Book review: Ender's Game (1985)



Orson Scott Card on the title:
“I wrote the word Ender’s Game, because of endgame from chess. Ok, the kids name is Ender.”


Spoilers occur. Review is intended for those who have already seen the movie or read the book.


Summary:
The story is set in the future. The world is at war against aliens (buggers). The main character Andrew ‘Ender’ Wiggin is 6-year-old at the beginning of the novel. Ender is clever for his age, and it is noticed he could stand up for himself in a fight, and settle his own problems.
Ender has the choice to join Battle School and not see family until he is 12 years old. The company are connected to the brains of the children, monitoring them. Parents feel uneasy about third child (Ender). This interferes with parents efforts of assimilation into complying society. Ender’s parents vowed never to have more than two children, as only first two kids get a free education. Petra becomes friends with Ender, Petra is an outcast among older boys, and called “crazy as a loon”. A denunciation of population limitation law is published, people should be allowed as many children as they want, surplus population should be sent to other worlds to spread mankind.
Peter is Ender’s older brother, and likes to tease and torment Ender. There is also a sister, Valentine, whom Ender prefers. Peter is jealous that Ender is rated better, and that Peter didn’t pan out as well.
Peter can always see what other people hate about themselves, and bully them, yet he is also ambitious and wants to save the world from self-destruction. On the other hand, Valentine could always see what people liked about themselves, and flatter them.
On the journey to Battle School, Ender breaks Bernard’s arm by accident, Bernard holds a grudge and with other boys gang up on Ender. Ender is praised, and the other boys don’t like he is favorised. Ender does however make friends with Alai. Bonzo is in command of salamander group. Ender is promoted.
Ender gets into a fight in shower with Bonzo, Bonzo is accidentally killed, and as a cover up Battle School pretend Bonzo graduated, to protect Ender, who is their most promising soldier.
Ender goes on leave, he doesn’t want to continue with Battle School, because he feels he is controlled as a puppet. Ender: We may be young, but we’re not powerless”
Ender visits Valentine, who convinces him to return to the Battle School. Valentine page 237: “We play by their rules long enough, and it becomes our game”
As Steve Aldersley wrote in his review, everyone in the school is a genius, but Ender is a good leader because he gains the trust, loyalty, and even love of his followers.
Late in the novel, the mysterious bugger enemy is elaborated on. Page 238: “There was no evidence from their bodies that smelling, tasting, or hearing were particularly important to them.”. Page 249: “Their communication, however they do it, is instantaneous. Lightspeed is no barrier”
Page 252-53: Why are we fighting the buggers, asks Ender
“I’ve heard all kinds of reasons, said Graff. Because they have an overcrowded system and they’ve got to colonize. Because they can’t stand the thought of other intelligent life in the universe. Because they don’t think we are intelligent life. Because they have some weird religion. Because they watched our old video broadcasts and decided we were hopelessly violent. All kinds of reasons.” (…) We used every means we could think of to communicate with them, but they don’t even have the machinery to know we’re signaling. And maybe they’re trying to think to us, and they can’t understand why we don’t respond. So the whole war is because we can’t talk to each other. If the other fellow can’t tell you his story, you can never be sure he isn’t trying to kill you”
Page 268: Buggers: “All their thoughts are present, together, at once”
Towards the end, the battles are real, no games, but Ender is not told.
Ender has problem with being the killer of all the buggers and bugger queens, and doesn’t perceive himself as a killer. His teacher Mazer takes responsibility.
Plans to colonize the bugger colony, as buggers are now dead. Then the thirds and fourths and fifths will get on starships and head out for worlds known and unknown.
Valentine convinces Ender to travel to the dead bugger colony and start over. Ender becomes Governor. Ender wants to learn from the buggers past, some things that humans could use.

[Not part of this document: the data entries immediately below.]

Lemma lookup_without_temp_files (fs : FS) (files : list UploadedFile) (p : string) :
  without_temp_files fs files !! p
  = if decide (p ∈ map temp_file_path files) then None else fs !! p.
Proof.
  unfold without_temp_files. induction files as [ | f files IH ].
  - destruct (decide (p ∈ map temp_file_path [])) as [Hin | ]; [ | done ].
    by apply elem_of_nil in Hin.
  - cbn [foldr]. destruct (decide (p = temp_file_path f)) as [-> | Hne].
    + rewrite lookup_delete_eq. rewrite decide_True; [ done | ]. apply list_elem_of_here.
    + rewrite lookup_delete_ne by done. rewrite IH.
      destruct (decide (p ∈ map temp_file_path files)) as [Hin | Hout].
      * rewrite decide_True; [ done | ]. by apply list_elem_of_further.
      * rewrite decide_False; [ done | ].
        intros [ | ]%elem_of_cons; done.
Qed.

(** What [gather] gives on a schedule which lets every task run, when the
    temporary paths differ and every parse returns. *)
Lemma gather_all_parsed (schedule : list nat) (fs : FS) (files : list UploadedFile) :
  NoDup (map temp_file_path files) →
  enough schedule (length files) = true →
  Forall (λ f, ∃ r, parse_of f = Returned r) files →
  ∃ rs, gather schedule fs (tasks_of files)
        = Some (without_temp_files fs files, Returned rs)
        ∧ not_None rs = documents_of files.
Proof.
  intros Hdup Henough Hall.
  pose proof (gather_in_step_with schedule fs fs (tasks_of files) files Hdup
                (tasks_of_in_step_with fs files) (λ _ _, eq_refl)) as Hg.
  destruct (gather_tasks_of_ends schedule fs files Henough) as [[fs' [rs | e]] Heq];
    rewrite Heq in Hg.
  - destruct Hg as (Hrs & Hgone & Hframe). exists rs.
    split; [ | by apply not_None_documents_of ].
    assert (fs' = without_temp_files fs files) as ->; [ | done ].
    apply map_eq. intros p. rewrite lookup_without_temp_files.
    destruct (decide (p ∈ map temp_file_path files)) as [Hin | ]; [ | by apply Hframe ].
    apply list_elem_of_fmap in Hin as (f & -> & Hin).
    eapply Forall_forall in Hgone; [ | done ]. done.
  - exfalso. destruct Hg as [(f & Hin & Hraise) _].
    eapply Forall_forall in Hall; [ | done ]. destruct Hall as [r Hr]. congruence.
Qed.

(** And when some parse raises. *)
Lemma gather_some_raises (schedule : list nat) (fs : FS) (files : list UploadedFile) :
  NoDup (map temp_file_path files) →
  enough schedule (length files) = true →
  Exists (λ f, ∃ e, parse_of f = Raised e) files →
  ∃ fs' e f, gather schedule fs (tasks_of files) = Some (fs', Raised e)
             ∧ f ∈ files ∧ parse_of f = Raised e.
Proof.
  intros Hdup Henough Hex.
  pose proof (gather_in_step_with schedule fs fs (tasks_of files) files Hdup
                (tasks_of_in_step_with fs files) (λ _ _, eq_refl)) as Hg.
  destruct (gather_tasks_of_ends schedule fs files Henough) as [[fs' [rs | e]] Heq];
    rewrite Heq in Hg.
  - exfalso. destruct Hg as (Hrs & _ & _).
    apply Exists_exists in Hex as (f & Hin & e & He).
    apply list_elem_of_lookup_1 in Hin as [i Hi].
    destruct (Forall2_lookup_l _ _ _ _ _ Hrs Hi) as (r & _ & Hr). congruence.
  - destruct Hg as [(f & Hin & Hraise) _]. by exists fs', e, f.
Qed.
(** C5, as the code has it. A successful chat response carries the text
    content of the first choice of the completion with leading and trailing
    whitespace removed; that reply is non-empty exactly when the content has
    a character that is not whitespace. *)
Theorem C5_reply_is_stripped_completion env inp w status out w' :
  post_chat env inp w = (JSONResponse status out, w') →
  ∃ chat choice text,
    completion_at env (persona_id inp) (message inp) w = inr chat
    ∧ head (choices chat) = Some choice
    ∧ message_content choice = Some text
    ∧ reply out = strip text
    ∧ (reply out ≠ [] ↔ ∃ c, c ∈ text ∧ isspace c = false).
Proof.
  intros Hp. apply post_chat_json_inv in Hp as [Hc _].
  pose proof (chat_endpoint_ok_valid _ _ _ _ _ Hc) as Hv.
  rewrite (chat_endpoint_valid _ _ _ Hv) in Hc.
  destruct (generate_chat_reply _ _ _ _) as [[r|e] w1] eqn:Hg; [|done].
  apply generate_chat_reply_ok_inv in Hg as (chat & c & s & H1 & H2 & H3 & -> & ->).
  assert (reply out = strip s) as Hr.
  { destruct (tts inp); [|by injection Hc as <- _].
    destruct (synthesize_tts _ _ _ _) as [[u|e] w2]; [|done]. by injection Hc as <- _. }
  exists chat, c, s. rewrite Hr. repeat (split; [done|]). apply strip_nonempty_iff.
Qed.

Lemma C5_witness :
  ∃ out w',
    post_chat env_ok (ask_jan false) world0 = (JSONResponse 200 out, w')
    ∧ reply out = lit "Goeie dag, ek is Jan.".
Proof.
  eexists _, _. split; [by vm_compute|].
  destruct (C5_reply_is_stripped_completion env_ok (ask_jan false) world0 200 _ _ eq_refl)
    as (chat & c & s & H1 & H2 & H3 & H4 & _).
  vm_compute in H1. injection H1 as <-. injection H2 as <-. injection H3 as <-.
  exact H4.
Defined.

(** C5 fails as stated: a completion of blanks gives a successful response
    with an empty reply. *)
Lemma C5_counterexample :
  post_chat env_blank (ask_jan false) world0
  = (JSONResponse 200 {| reply := []; audio_url := None; avatar := None |},
     after_reply boer_commando_jan_du_preez (lit "Hello") world0).
Proof. by vm_compute. Qed.

(** C6, as the code has it. A call of the synthesizer that returns a url
    wrote exactly one file, the complete stream at the path of the fresh
    token, which is a new entry of the media directory when no file had that
    name; a call that returns [None] wrote nothing when the request was
    refused or the file could not be opened, and left the chunks received so
    far at that path, touching no other file, when the stream broke. *)
Theorem C6_files_written_by_synthesis env text pid w r w' :
  synthesize_tts env text pid w = (r, w') →
  match r with
  | Ok (Some url) =>
      ∃ response,
        speech_at env text pid w = inr response ∧ broken response = None
        ∧ fs w' = <[ audio_path env w := concat (chunks response) ]> (fs w)
        ∧ (fs w !! audio_path env w = None →
           dom (fs w') = {[ audio_path env w ]} ∪ dom (fs w)
           ∧ size (fs w') = S (size (fs w)))
  | Ok None =>
      (((∃ e, speech_at env text pid w = inl e) ∨ (∃ e, open_at env w = Some e))
       ∧ fs w' = fs w)
      ∨ (∃ response e,
           speech_at env text pid w = inr response ∧ open_at env w = None
           ∧ broken response = Some e
           ∧ fs w' = <[ audio_path env w := concat (chunks response) ]> (fs w))
  | Raise _ => False
  end.
Proof.
  rewrite synthesize_tts_eq. cbv zeta.
  destruct (speech_at _ _ _ _) as [e|response] eqn:Hs.
  { intros [= <- <-]. left. eauto. }
  destruct (open_at _ _) as [e|] eqn:Ho.
  { intros [= <- <-]. left. eauto. }
  destruct (broken response) as [e|] eqn:Hb; intros [= <- <-].
  { right. by exists response, e. }
  exists response. repeat (split; [done|]). simpl. intros Hfree. split.
  - apply dom_insert_L.
  - by apply map_size_insert_None.
Qed.

Lemma audio_path_ok_0 :
  audio_path env_ok world0
  = srv_app ++ [lit "media"; lit "00000000000040008000000000000000.wav"].
Proof. by vm_compute. Qed.

Lemma C6_witness :
  let run := synthesize_tts env_ok (lit "Goeie dag") boer_commando_jan_du_preez world0 in
  fst run = Ok (Some (lit "/media/00000000000040008000000000000000.wav"))
  ∧ fs (snd run)
    = {[ srv_app ++ [lit "media"; lit "00000000000040008000000000000000.wav"]
         := [Byte.x52; Byte.x49; Byte.x46; Byte.x46] ]}.
Proof.
  intros run.
  assert (run
          = (Ok (Some (lit "/media/" ++ audio_name env_ok world0)),
             set_fs (<[ audio_path env_ok world0 := concat (chunks wav_body) ]> (fs world0))
               (tick (tick (log_call
                  (speech_request (lit "Goeie dag") boer_commando_jan_du_preez)
                  (tick world0)))))) as Hrun.
  { unfold run. rewrite synthesize_tts_eq. reflexivity. }
  destruct (C6_files_written_by_synthesis env_ok (lit "Goeie dag")
              boer_commando_jan_du_preez world0 _ _ Hrun)
    as (response & Hs & _ & Hf & _).
  rewrite Hrun. cbn [fst snd]. split; [by vm_compute|].
  rewrite Hf. vm_compute in Hs. injection Hs as <-.
  rewrite audio_path_ok_0. apply insert_empty.
Defined.

(** C6 fails as stated: when the stream breaks, the call returns [None] and
    the chunk already received stays in the media directory. *)
Lemma C6_counterexample :
  let run := synthesize_tts env_broken_stream (lit "Goeie dag")
               boer_commando_jan_du_preez world0 in
  fst run = Ok None
  ∧ fs world0 = ∅
  ∧ fs (snd run)
    = {[ srv_app ++ [lit "media"; lit "00000000000040008000000000000000.wav"]
         := [Byte.x52; Byte.x49] ]}.
Proof.
  cbv zeta. rewrite synthesize_tts_eq.
  assert (audio_path env_broken_stream world0
          = srv_app ++ [lit "media"; lit "00000000000040008000000000000000.wav"])
    as Hpath by (by vm_compute).
  split; [reflexivity|]. split; [reflexivity|].
  change (<[ audio_path env_broken_stream world0 := [Byte.x52; Byte.x49] ]> ∅
          = ({[ srv_app ++ [lit "media"; lit "00000000000040008000000000000000.wav"]
                := [Byte.x52; Byte.x49] ]} : gmap Path bytes)).
  rewrite Hpath. apply insert_empty.
Qed.

(** C7. With a valid persona id and [tts] false, the only outbound call of
    the request is the completion request, no file is written, and a
    response that is sent carries no audio url. *)
Theorem C7_no_synthesis_without_tts env inp w resp w' :
  is_valid (persona_id inp) = true →
  tts inp = false →
  post_chat env inp w = (resp, w') →
  calls w' = calls w ++ [reply_request (persona_id inp) (message inp)]
  ∧ fs w' = fs w
  ∧ ∀ status out, resp = JSONResponse status out → audio_url out = None.
Proof.
  intros Hv Htts. unfold post_chat.
  rewrite (chat_endpoint_valid _ _ _ Hv), Htts.
  pose proof (generate_chat_reply_world env (persona_id inp) (message inp) w) as Hw.
  destruct (generate_chat_reply _ _ _ _) as [[r|[code d|e]] w1];
    simpl in Hw; subst w1; intros [= <- <-]; (split; [done|]); (split; [done|]);
    intros status out [=]; by subst.
Qed.

Lemma C7_witness :
  post_chat env_ok (ask_jan false) world0
  = (JSONResponse 200
       {| reply := lit "Goeie dag, ek is Jan."; audio_url := None; avatar := None |},
     after_reply boer_commando_jan_du_preez (lit "Hello") world0)
  ∧ fs (after_reply boer_commando_jan_du_preez (lit "Hello") world0) = fs world0.
Proof.
  split; [by vm_compute|].
  by destruct (C7_no_synthesis_without_tts env_ok (ask_jan false) world0 _ _
                 eq_refl eq_refl eq_refl) as (_ & H & _).
Defined.

(** C8. For a persona id that is not a key of the registry, the name used in
    the system prompt of the generator's request is "Unknown persona" and the
    voice of the synthesizer's request is "onyx"; for the four registered ids
    the name and the voice are the configured ones. *)
Theorem C8_registry_lookups :
  (∀ pid, PERSONA_NAMES !! pid = None →
     persona_name pid = lit "Unknown persona" ∧ voice pid = lit "onyx"
     ∧ (∀ env message w,
          calls (snd (generate_chat_reply env pid message w))
          = calls w ++ [ChatCompletionsCreate (lit "gpt-4o-mini")
                          [ {| role := lit "system";
                               content := system_prompt (lit "Unknown persona") |};
                            {| role := lit "user"; content := message |} ]])
     ∧ (∀ env text w,
          calls (snd (synthesize_tts env text pid w))
          = calls w ++ [AudioSpeechCreate (lit "gpt-4o-mini-tts") (lit "onyx") text]))
  ∧ (persona_name boer_commando_jan_du_preez = lit "Jan du Preez"
     ∧ voice boer_commando_jan_du_preez = lit "onyx")
  ∧ (persona_name afrikaner_woman_camp_anna_van_der_merwe = lit "Anna van der Merwe"
     ∧ voice afrikaner_woman_camp_anna_van_der_merwe = lit "coral")
  ∧ (persona_name black_man_with_boers_daniel_kgoathe = lit "Daniel Kgoathe"
     ∧ voice black_man_with_boers_daniel_kgoathe = lit "alloy")
  ∧ (persona_name british_soldier_arthur_jennings = lit "Private Arthur Jennings"
     ∧ voice british_soldier_arthur_jennings = lit "verse").
Proof.
  split; [|by vm_compute].
  intros pid Hn.
  assert (persona_name pid = lit "Unknown persona") as Hname.
  { unfold persona_name, dict_get. by rewrite Hn. }
  assert (voice pid = lit "onyx") as Hvoice.
  { apply registry_same_keys in Hn. unfold voice, dict_get. by rewrite Hn. }
  repeat split; [done..| |].
  - intros env message w. rewrite generate_chat_reply_world.
    unfold after_reply, reply_request. simpl. by rewrite Hname.
  - intros env text w. rewrite synthesize_tts_calls.
    unfold speech_request. by rewrite Hvoice.
Qed.

Lemma C8_witness :
  PERSONA_NAMES !! lit "napoleon" = None
  ∧ persona_name (lit "napoleon") = lit "Unknown persona"
  ∧ voice (lit "napoleon") = lit "onyx".
Proof.
  split; [by vm_compute|].
  destruct C8_registry_lookups as [H _].
  destruct (H (lit "napoleon")) as (Hn & Hv & _); [by vm_compute|].
  by split.
Defined.
(** * printipi: the event primitive and the IODrivers container

    A shallow embedding of
    - [code/firmware/src/event.cpp]  (class [Event]), and
    - [src/iodrivers/iodrivers.h]    (class template [IODrivers<TupleT>]),
    followed by the properties proved about them.

    Conventions.
    - [std::size_t] is [N] with its wrap-around at [SIZE_MAX] written out.
    - A clock time point or duration is its tick count, an integer in [Z]
      (overflow of the signed tick counter is undefined behaviour in C++ and
      is not modelled).
    - Code that reads or changes the drivers stored in the tuple is a function
      of the tuple's contents; code that can hit [assert] returns an
      [Outcome]. *)

From Stdlib Require Import ZArith NArith List Bool Lia Sorted.
Import ListNotations.

Set Implicit Arguments.

(* ===================================================================== *)
(** ** event.cpp *)
(* ===================================================================== *)

Module Event.

(** [StepDirection], [AxisIdType], [NULL_STEPPER_ID] and [EventClockT] are
    declared in event.h, which is not among the sources.  The enum has the two
    values event.cpp names; the axis identifier is an unsigned number; the
    reserved identifier is a parameter of the model. *)
Inductive StepDirection : Type := StepForward | StepBackward.

Definition StepDirection_eqb (a b : StepDirection) : bool :=
  match a, b with
  | StepForward, StepForward | StepBackward, StepBackward => true
  | _, _ => false
  end.

Definition AxisIdType := N.
Definition time_point := Z.   (* EventClockT::time_point, in ticks *)
Definition duration := Z.     (* EventClockT::duration, in ticks *)

Class Header : Type := { NULL_STEPPER_ID : AxisIdType }.

(** The data members used by event.cpp. *)
Record Event : Type := mkEvent {
  _time : time_point;
  _stepperNum : AxisIdType;
  _isForward : bool
}.

(** [AxisIdType Event::stepperId() const] *)
Definition stepperId (this : Event) : AxisIdType := _stepperNum this.
(** X15. Mirroring the hand swaps the answer of [determineHandType]:
    when the bases of the index finger and of the little finger do not
    have the same [x], negating the [x] of every landmark turns a right
    hand into a left hand and a left hand into a right hand. *)
Theorem determineHandType_mirror (landmarks : list (list float))
  (indexMCP pinkyMCP : list float) :
  js_get landmarks 5 = Some indexMCP ->
  js_get landmarks 17 = Some pinkyMCP ->
  (cell pinkyMCP 0 <? cell indexMCP 0)%float
  || (cell indexMCP 0 <? cell pinkyMCP 0)%float = true ->
  determineHandType (mirror landmarks)
  = otherHand <$> determineHandType landmarks.
Proof.
  intros H5 H17 Hapart. unfold determineHandType.
  rewrite !js_get_mirror, H5, H17. cbn [fmap option_fmap option_map mbind
                                         option_bind].
  assert (forall landmark,
            cell match landmark with
                 | x :: rest => (- x)%float :: rest
                 | [] => []
                 end 0
            = (- cell landmark 0)%float) as Hneg.
  { intros [|x rest]; reflexivity. }
  rewrite !Hneg, ltb_opp.
  destruct (cell pinkyMCP 0 <? cell indexMCP 0)%float eqn:Hright.
  - apply ltb_antisym in Hright.
    now replace (cell indexMCP 0 <? cell pinkyMCP 0)%float with false.
  - rewrite orb_false_l in Hapart.
    now replace (cell indexMCP 0 <? cell pinkyMCP 0)%float with true.
Qed.

Lemma determineHandType_mirror_witness :
  determineHandType
    (mirror (replicate 5 [1%float] ++ [[9%float]] ++ replicate 11 [1%float]
             ++ [[2%float]]))
  = otherHand
      <$> determineHandType
            (replicate 5 [1%float] ++ [[9%float]] ++ replicate 11 [1%float]
             ++ [[2%float]]).
Proof.
  apply (determineHandType_mirror _ [9%float] [2%float]);
    vm_compute; reflexivity.
Defined.

(** X16. What [determinePalmDirection] computes: when the finger bases
    are more than 0.03 nearer or farther than the wrist, the sign of that
    difference decides (nearer is down, farther is up); otherwise the
    palm normal decides.  The bound -0.02 of the code has no influence on
    the result. *)
Theorem determinePalmDirection_rule (landmarks : list (list float))
  (wrist thumbCMC indexMCP middleMCP ringMCP pinkyMCP : list float) :
  js_get landmarks 0 = Some wrist ->
  js_get landmarks 1 = Some thumbCMC ->
  js_get landmarks 5 = Some indexMCP ->
  js_get landmarks 9 = Some middleMCP ->
  js_get landmarks 13 = Some ringMCP ->
  js_get landmarks 17 = Some pinkyMCP ->
  let '(zDifference, palmNormal) :=
    palmGeometry wrist thumbCMC indexMCP middleMCP ringMCP pinkyMCP in
  determinePalmDirection landmarks
  = Some (if gt (abs zDifference) 0.03
          then if gt 0 zDifference then "down" else "up"
          else if gt (v_z palmNormal) 0 then "up" else "down").
Proof.
  intros H0 H1 H5 H9 H13 H17. unfold determinePalmDirection.
  rewrite H0, H1, H5, H9, H13, H17. cbn [mbind option_bind].
  destruct (palmGeometry wrist thumbCMC indexMCP middleMCP ringMCP pinkyMCP)
    as [z n]. f_equal.
  unfold combineDirections.
  destruct (gt (abs z) 0.03) eqn:Hfar.
  - rewrite (beyond_dead_zone z Hfar).
    now destruct (gt 0 z), (gt (v_z n) 0).
  - now destruct (z <? -0.02)%float, (gt (v_z n) 0).
Qed.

Thoughts on the novel: I empathized with the young Ender, despite violence towards other boys, as it feels like self-defense, and Ender doesn’t appear to know his own strength.
The battles are not especially frequent, which surprised me considering the book artwork. The scenes between the battles are entertaining to read and take up most of the book, presumably because the author is most comfortable writing about this.
The boys are remarkably mature for six-year-olds, though it must be said they are very bright kids.
The joy of a normal family upbringing has been robbed from the young boys in Battle School, so obviously this adds to the reader’s sympathy for them.
The fake war comparisons to our own time are quite striking. About a system maintaining power by making people on earth afraid.
For me, the weakest and most implausible part of the story is when a boy as bright as Ender can’t see the big picture, and needs convincing by sister Valentine why he is an important fighter, with clichés like “trying and failing is better than never trying at all.”
The story in print feels ideal for cinema. Interested to see how filmmakers handle the Giant, the wolf-children, cliff at the ledge of the world, the castle tower with the snake and mirror.

Favorite quote, p265: “They studied bugger tactics and strategies from many angles. For the first time in his life, a teacher was pointing out things that Ender had not already seen for himself. For the first time, Ender had found a living mind he could admire.”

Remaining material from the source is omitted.